What fundamentally hasn’t changed in the 100 years since the Titanic?
One hundred years ago today Harland & Wolff shipyard in Belfast Ireland was putting the final touches on a ship that would hold the title of the world’s largest passenger liner but her glory would be brief. On 15 April of the following year, 1912, she would claim a more ominous title as the world’s most infamous ship. Her name was the RMS Titanic.

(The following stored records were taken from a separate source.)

Lemma lookup_delete_path_snoc p root m es n :
  FS.lookup_path p root = Some (Dir m es) →
  FS.lookup_path p (FS.delete_path (p ++ [n]) root) = Some (Dir m (delete n es)).
Proof.
  unfold FS.delete_path.
  revert root. induction p as [|c p IH]; intros root H; simpl in H.
  - by injection H as ->.
  - destruct root as [| |m0 es0|]; try done.
    destruct (es0 !! c) as [child|] eqn:Hc; [|done].
    change ((c :: p) ++ [n]) with (c :: (p ++ [n])).
    rewrite update_path_cons by by destruct p.
    cbn [FS.lookup_path]. rewrite lookup_alter_eq, Hc. simpl. by apply IH.
Qed.

(** What [cleanup_paths] calls for an entry of the temporary directory:
    [shutil.rmtree] for a sub-directory, [os.remove] for a file or a link. *)
Definition purge_event (temp : string) (ne : string * node) : event :=
  if FS.is_dir ne.2 then EvRmtree (Str.join temp ne.1)
  else EvRemove (Str.join temp ne.1).

Section Cleanup.

Context (E : environ) (temp : string) (m : Z).
Hypothesis temp_not_empty : temp ≠ "".

Let p : path := FS.path_of (cwd E) temp.

Section Entry.

Context (w : world) (es : gmap string node) (n : string) (entry : node).
Hypothesis temp_dir : FS.lookup_path p (fs w) = Some (Dir m es).
Hypothesis name_ok : valid_name n.
Hypothesis entry_at : es !! n = Some entry.

Lemma entry_lookup :
  FS.lookup_path (FS.path_of (cwd E) (Str.join temp n)) (fs w) = Some entry.
Proof.
  rewrite path_of_join by done. fold p.
  by rewrite (lookup_path_snoc _ _ _ _ _ temp_dir).
Qed.

Lemma entry_lstat :
  FS.lstat (cwd E) (fs w) (Str.join temp n) = Some ((p ++ [n])%list, entry).
Proof.
  unfold FS.lstat.
  rewrite bool_decide_eq_false_2 by (apply join_not_empty, name_ok).
  rewrite join_no_trailing_slash by done.
  rewrite entry_lookup. simpl. by rewrite path_of_join.
Qed.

Scores of books have been written chronicling the disaster but few take the time to understand the men behind the tragedy. In a new book titled HOW TO SURVIVE THE TITANIC, Award-winning historian Frances Wilson delivers a gripping account of the incident. By investigating the ship’s collision and sinking through the prism of the demolished life and lost honor of the ship’s owner, J. Bruce Ismay, Wilson brings a bright new perspective to the event raising provocative moral questions about cowardice and heroism, memory and identity, survival and guilt—questions that revolve around Ismay’s loss of honor and identity as his monolithic venture —a ship “The Unsinkable” — was swallowed by the sea and subsumed in infamy forever.
The book is more than a gripping tale of survival, it’s also a window into the role ship managers and shipping tycoons play in the instigation of maritime tragedies. The consolidation of major shipping and energy companies in recent years have created mega-conglomerates like Transocean and BP, companies in which CEO’s are responsible for the management of increasing risks and operational complexity.
While modern technology and regulations have made sweeping changes to the operation and safety of ships since the Titanic, as told by Wilson, the fundamental cause of disaster is the human element. The character, motivations and personality of CEO’s play an important role in safety at sea. This, unfortunately, has not changed.
The fundamental element of human nature and corporate decision-making on ship safety is just as relevant today as it was 100 years ago.
To help us understand the role of Ismay, the ship’s master Captain Smith and other executives responsible for the Titanic’s sinking, gCaptain sat down with Frances Wilson for the following exclusive interview:
John Konrad: What were the personality or cultural differences that caused Capt Smith to stay and Ismay to leave?
Frances Wilson: The crucial difference, as far as Ismay was concerned, was one of role. Smith was the Captain and therefore expected to go down with the ship, while Ismay, as chairman of the White Star Line, was in an ambiguous position when it came to survival. He was neither a member of the crew (with a duty to die) nor a regular passenger (he had not paid for his ticket). The subsequent inquiries into the disaster suggested that Ismay was a ‘Super Captain’ and should therefore have sacrificed his life, but he argued that he had no authority over Captain Smith, that he was simply on board the Titanic to report back faults in her design and possible improvements. Ismay left the ship, I believe, because he fell through all the important categories, but also because he had no identification with those men on board who were lighting up their last cigarettes and preparing to die. Ismay saw himself as a man who belonged to no particular group, and therefore as someone who could act according to personal will rather than social expectation.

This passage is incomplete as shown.